Digital-Twin assisted Network Energy Optimization during Low Traffic Hours
Shuvam Chakraborty, Ahmed Bedewy, Wenjun Li, Navid Abedini
TL;DR
This work tackles energy efficiency in idle-mode operations for future 6G RANs by using a high-fidelity digital twin to analyze system-level optimization across cells and beams. It formulates three NES strategies—local beam-level, global cell-level, and joint cell-beam optimization—and demonstrates how increasingly global optimization yields greater energy savings. Through a mmWave urban DT, the authors report up to 44% network energy savings, along with insights on practicality, deployment policies, and the impact on UE operation. The study provides a practical framework and guidelines for DT-driven, energy-conscious network management in low-traffic conditions.
Abstract
As wireless network technology advances towards the sixth generation (6G), increasing network energy consumption has become a critical concern due to the growing demand for diverse services, radio deployments at various frequencies, larger bandwidths, and more antennas.

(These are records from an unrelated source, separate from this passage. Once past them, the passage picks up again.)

Lemma load_cpus_events files es n fuel : recorded files n -> (forall kind cpu, 0 <= cpu < n -> holds (files kind cpu) (es kind cpu)) ->
  forall cpu l ncpus l', load_wf l -> 0 <= cpu <= n -> load_cpus fuel files cpu l = Some (ncpus, l') -> exists new,
    tb_items (ld_evs l') = tb_items (ld_evs l) ++ new /\ content <$> new = recorded_as <$> all_events es cpu n.
Proof.
  intros Hrec Hes. pose proof Hrec as (Hn & Hb & Hsome & N0 & N1).
  induction fuel as [|fuel IH]; intros cpu l ncpus l' Hl Hc E; [done|]. cbn [load_cpus] in E.
  destruct (loadStream_ok (files false cpu) cpu l Hl) as (r0 & l1 & E0 & Hl1 & Z0e & _); [intros; by eapply Hb|].
  destruct (loadStream_ok (files true cpu) cpu l1 Hl1) as (r1 & l2 & E1 & Hl2 & Z1e & _); [intros; by eapply Hb|].
  rewrite E0 in E. cbn [mbind option_bind] in E. rewrite E1 in E. cbn [mbind option_bind] in E.
  destruct (decide (cpu = n)) as [->|Hne].
  - rewrite N0 in E0, Z0e. rewrite N1 in E1, Z1e. destruct (Z.eqb_spec r0 0) as [->|]; [by destruct (proj1 Z0e eq_refl)|].
    destruct (Z.eqb_spec r1 0) as [->|]; [by destruct (proj1 Z1e eq_refl)|]. injection E as <- <-.
    destruct (load_holds None [] n l Hl ltac:(done) eq_refl) as (r & k & new0 & F0 & I0 & C0). rewrite E0 in F0. injection F0 as <- <-.
    destruct (load_holds None [] n l1 Hl1 ltac:(done) eq_refl) as (r' & k' & new1 & F1 & I1 & C1). rewrite E1 in F1. injection F1 as <- <-.
    exists (new0 ++ new1). rewrite I1, I0, <- (assoc_L (++)). split; [done|]. unfold all_events. rewrite Z.sub_diag. by rewrite fmap_app, C0, C1.
  - destruct (load_holds (files false cpu) (es false cpu) cpu l Hl (Hb false cpu) (Hes false cpu ltac:(lia))) as (r & k & new0 & F0 & I0 & C0).
    rewrite E0 in F0. injection F0 as <- <-.
    destruct (load_holds (files true cpu) (es true cpu) cpu l1 Hl1 (Hb true cpu) (Hes true cpu ltac:(lia))) as (r' & k' & new1 & F1 & I1 & C1).
    rewrite E1 in F1. injection F1 as <- <-.
    assert (Eb : negb (r0 =? 0) && negb (r1 =? 0) = false).
    { destruct (Hsome cpu) as [Hs|Hs]; [lia|apply Z0e in Hs as ->; done|apply Z1e in Hs as ->; apply andb_false_r]. }
    rewrite Eb in E. destruct (IH (cpu + 1) l2 ncpus l' Hl2 ltac:(lia) E) as (new & I & C). exists (new0 ++ new1 ++ new).
    rewrite I, I1, I0, <- !(assoc_L (++)). split; [done|]. unfold all_events in *. rewrite seqZ_cons by lia. simpl.
    replace (Z.succ cpu) with (cpu + 1) by lia. replace (Z.pred (n - cpu)) with (n - (cpu + 1)) by lia.
    by rewrite !fmap_app, C0, C1, C, <- (assoc_L (++)).
Qed.

(** C16: every report ends, when memory is available: for any files of a directory whose
    streams are below 2^32 bytes and of processors numbered without a gap, and any options,
    the streams are loaded; there is a report exactly when the options are valid and an
    event was loaded, and otherwise the exit code 1; the report counts the processors and
    all the events loaded.  Of streams that hold events, behind a part of an event that
    the ring has overwritten, these events are loaded, each once and no others. *)
Theorem prof_report_ends fuel opts info files ncpus : recorded files ncpus -> ncpus < Z.of_nat fuel -> stream_bytes files ncpus < 2 ^ 32 ->
  exists l r, load_cpus fuel files 0 (Load tbl_nil [] mix_init []) = Some (ncpus, l) /\
    let loaded := tb_items (ld_evs l) in
    prof_report names fuel opts info files [] = Some (match r with Some _ => 0 | None => 1 end, r) /\
    (is_Some r <-> is_Some (report_opts opts 0 10) /\ loaded <> []) /\
    (forall t, r = Some t -> rt_ncpus t = ncpus /\ rt_nevs t = zlen loaded) /\
    (forall es, (forall kind cpu, 0 <= cpu < ncpus -> holds (files kind cpu) (es kind cpu)) ->
      content <$> loaded = recorded_as <$> all_events es 0 ncpus).
Proof.
  intros Hrec Hfuel Hbytes. set (l0 := Load tbl_nil [] mix_init []). assert (Hl0 : load_wf l0) by by split.
  assert (Hn : 0 <= ncpus) by by destruct Hrec.
  destruct (load_cpus_ok files ncpus fuel Hrec 0 l0 Hl0) as (l & El & Hl & Hsz); [lia..|]. exists l.
  assert (Hev : forall es, (forall kind cpu, 0 <= cpu < ncpus -> holds (files kind cpu) (es kind cpu)) ->
      content <$> tb_items (ld_evs l) = recorded_as <$> all_events es 0 ncpus).
  { intros es Hes. destruct (load_cpus_events files es ncpus fuel Hrec Hes 0 l0 ncpus l Hl0) as (new & -> & Hc); [lia|done|exact Hc]. }
  unfold prof_report. destruct (report_opts opts 0 10) as [[pid top]|].
  2:{ exists None. split; [done|]. cbn zeta. split; [done|]. split; [|done]. split; [by intros []|by intros [[]]]. }
  destruct (loadInfo_ok trace_nil info (Filter pid 0) (rep_zero [])) as (fl & s & x & -> & Hwf); [apply rep_zero_wf|]. cbn [mbind option_bind].
  rewrite (wf_mem _ _ _ _ _ Hwf). fold l0. rewrite El. cbn [mbind option_bind].
  destruct (Z.eqb_spec (zlen (tb_items (ld_evs l))) 0) as [E|E].
  { exists None. split; [done|]. cbn zeta. split; [done|]. split; [|done].
    split; [by intros []|]. intros [_ []]. by destruct (tb_items (ld_evs l)). }
  rewrite (ldw_mem _ Hl), set_mem_id by apply (wf_mem _ _ _ _ _ Hwf).
  pose proof (qsort_perm evCmp (tb_items (ld_evs l))) as Hp.
  assert (Hlen : zlen (qsort evCmp (tb_items (ld_evs l))) = zlen (tb_items (ld_evs l))) by (unfold zlen; by rewrite Hp).
  destruct (report_rows_ok fl top ncpus (ld_mix l) (qsort evCmp (tb_items (ld_evs l))) x s Hwf) as (r & Er & Hc & Hnv & _).
  { rewrite Hp. apply (ldw_evs _ Hl). }
  { rewrite Hlen. unfold stream_bytes in Hbytes. simpl in Hsz. change (zlen (@nil ev_t)) with 0 in Hsz. lia. }
  rewrite (obind_eq _ _ _ Er). exists (Some r). split; [done|]. cbn zeta. split; [done|]. split; [|split; [|done]].
  - split; [|by eexists]. intros _. split; [by eexists|]. intros Hnil. by rewrite Hnil in E.
  - intros t [= <-]. by rewrite Hnv, Hlen.
Qed.

End reports.

(** One processor with the stream of two events. *)
Definition wit_files (kind : bool) (cpu : Z) : option bytes :=
  if kind && (cpu =? 0) then Some (stream_of [Event 5 37 [5; 0]; Event 9 66 [5; 0; 7; 0; 0]]) else None.

Lemma wit_recorded : recorded wit_files 1.
Proof.
  split; [done|]. split_and!; try done.
  - intros kind cpu b. unfold wit_files. destruct (kind && _); [|done]. intros [= <-]. by apply bytes_ok_dec.
  - intros cpu Hc. right. assert (cpu = 0) as -> by lia. by eexists.
Qed.

Definition wit_events (kind : bool) (cpu : Z) : list event := if kind then [Event 5 37 [5; 0]; Event 9 66 [5; 0; 7; 0; 0]] else [].

(** The report of these two events. *)
Lemma prof_report_ends_witness : exists t, prof_report wit_names 2 [] None wit_files [] = Some (0, Some t) /\ rt_ncpus t = 1 /\ rt_nevs t = 2.
Proof.
  destruct (prof_report_ends wit_names 2 [] None wit_files 1) as (l & r & _ & E & Hr & Ht & Hev);
    [exact wit_recorded|reflexivity|reflexivity|].
  assert (Hes : content <$> tb_items (ld_evs l) = recorded_as <$> all_events wit_events 0 1).
  { apply Hev. intros kind cpu Hc. assert (cpu = 0) as -> by lia. destruct kind; [|done]. right. split; [done|].
    split; [repeat constructor; done|]. split; [repeat constructor; done|]. exists []. split; [done|].
    intros o Ho. change (zlen (@nil Z)) with 0 in Ho. lia. }
  assert (Hlen : zlen (tb_items (ld_evs l)) = 2) by by rewrite <- (zlen_fmap content), Hes.
  destruct (proj2 Hr) as [t ->]; [split; [by eexists|]; intros Hnil; by rewrite Hnil in Hlen|].
  destruct (Ht t eq_refl) as [Hn Hv]. exists t. split; [exact E|]. split; [exact Hn|]. by rewrite Hv.
Defined.

(** The table of the processes accounts for every sample: when the threads belong to
    fewer than 1024 processes, each of them with samples has one row, the rows are in
    the order of decreasing samples, and user and kernel samples add up to all. *)
Theorem report_cpu `{QsortLaws} (names : list bytes) (fl : filter_t) evs (pids : list Z) : Forall ev_ok evs -> zlen evs < 2 ^ 32 ->
  exists s, report_tables names evs = Some s /\
    (0 < zlen (samples_of evs) -> zlen pids < NPROCS -> (forall tid t, rp_thr s !! tid = Some t -> th_pid t ∈ pids) ->
     exists rows, printCpu fl s = Some (Some rows, s) /\ NoDup (pa_pid <$> rows) /\
       Sorted (fun a b => procCmp a b <= 0) rows /\ accounted rows = zlen (samples_of evs)).
Proof.
  intros Hok Hb. destruct (report_trace_ok names evs Hok Hb) as (s & E & Hwf & _). exists s. split; [exact E|]. clear E.
  revert Hwf. generalize (tr_run names evs). intros x Hwf Hpos Hpids Hin. pose proof (samples_bound evs) as Hsb.
  destruct (printCpu_ok fl _ _ _ _ _ Hwf) as (t & E & Ht); [lia|]. destruct (Z.eqb_spec (zlen (samples_of evs)) 0); [lia|].
  destruct Ht as (procs & -> & (_ & Hnd & _ & _ & Hp & Hall)). exists (qsort procCmp procs). split; [exact E|].
  assert (Hlen : zlen procs < NPROCS).
  { apply Z.le_lt_trans with (zlen pids); [|done]. unfold zlen. rewrite <- (length_fmap pa_pid). apply Nat2Z.inj_le.
    apply submseteq_length, NoDup_submseteq; [done|]. intros pid (y & -> & Hy)%list_elem_of_fmap.
    destruct (Hp y Hy) as (tid & u & Eu & <-). by eapply Hin. }
  split_and!.
  - by rewrite qsort_perm.
  - apply qsort_sorted. split; intros a b; [|intros c]; unfold procCmp; rewrite !cmpDesc64_spec; lia.
  - rewrite (accounted_perm _ procs) by apply qsort_perm. rewrite (Hall Hlen), <- (msum_rsum _ _ _ (NoDup_seqZ _ _)); [by apply (total_smp _ _ _ _ _ Hwf)|].
    intros tid u Eu. apply (wf_thr _ _ _ _ _ Hwf) in Eu as [Ht _]. apply elem_of_seqZ. lia.
Qed.

Lemma report_cpu_witness : exists s, report_tables wit_names wit_evs = Some s.
Proof.
  destruct (report_cpu wit_names (Filter 0 0) wit_evs []) as (s & E & _); [exact wit_evs_ok|reflexivity|]. exists s. exact E.
Defined.

(** An array that could not grow is stored to outside its memory: the capacity is
    doubled before [realloc] is called, so after a failure the next element is written
    behind the elements that are there. *)
Theorem failed_growth_overruns {A} (first : Z) (a b : A) (t : tbl A) (m : mem) : 0 < first -> tbl_ok t -> zlen (tb_items t) = tb_cap t ->
  exists t', tbl_push first a t (false :: m) = Some (None, t', m) /\ tbl_push first b t' m = None.
Proof.
  intros Hf [Hc Hl] Hfull. unfold tbl_push. rewrite Hfull, Z.eqb_refl. cbn [alloc]. eexists. split; [done|]. cbn [tb_items tb_cap tb_alloc].
  pose proof (zlen_nonneg (tb_items t)). rewrite Hfull.
  assert (E : (tb_cap t =? (if tb_cap t =? 0 then first else tb_cap t * 2)) = false).
  { destruct (Z.eqb_spec (tb_cap t) 0); apply Z.eqb_neq; lia. }
  rewrite E. cbv beta iota zeta. cbn [tb_items tb_alloc]. destruct (Z.ltb_spec (tb_cap t) (tb_alloc t)) as [Hlt|]; [lia|done].
Qed.

(** The first event push of a report, and the next one. *)
Lemma failed_growth_overruns_witness : exists t', evPush wit_sample tbl_nil [false] = Some (- ENOMEM, t', []) /\ evPush wit_wait t' [] = None.
Proof.
  destruct (failed_growth_overruns 65536 wit_sample wit_wait tbl_nil []) as (t' & E1 & E2); [lia|by split|done|].
  exists t'. unfold evPush. rewrite E1, E2. by split.
Defined.

(** The cause of a wait without a wakeup is [other], but [wakeup] for the first wait of a
    thread: a new thread has the cause 0. *)
Lemma first_wait_cause t : wait_cause thr_new false = 0 /\ wait_cause (ended t) false = CAUSES - 1.
Proof. by split. Qed.

(** The run of [wit_evs] from a recording, with the name of the client. *)
Definition wit_stream (kind : bool) (cpu : Z) : option bytes :=
  if kind && (cpu =? 0) then Some (stream_of ((fun e => Event (ev_ts e) (ev_id e) (ev_data e)) <$> wit_evs)) else None.

Example wit_report :
  match prof_report wit_names 2 [] (Some (bstr "thread 5 12 1 /bin/client -x")) wit_stream [] with
  | Some (rc, Some r) => (rc, rt_nevs r, list_fmap _ _ fst (rt_waitRows r), rt_edges r)
  | _ => (1, 0, [], [])
  end = (0, 6, [Waitagg 5 0 3 1 30 30 [1; 0; 0; 0; 0] 7], [Edge 5 7 3 1 30 30]).
Proof. vm_compute. reflexivity. Qed.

Network operators must manage energy usage not only to reduce operational cost and improve revenue but also to minimize environmental impact by reducing the carbon footprint. The 3rd Generation Partnership Project (3GPP) has introduced several network energy savings (NES) features. However, the implementation details and system-level aspects of these features have not been thoroughly investigated. In this paper, we explore system-level resource optimization for network energy savings in low-traffic scenarios. We introduce multiple NES optimization formulations and strategies, and further analyze their performance using a detailed network digital twin. Our results demonstrate promising NES gains of up to 44%. Additionally, we provide practical considerations for implementing the proposed schemes and examine their impacts on user equipment (UE) operation.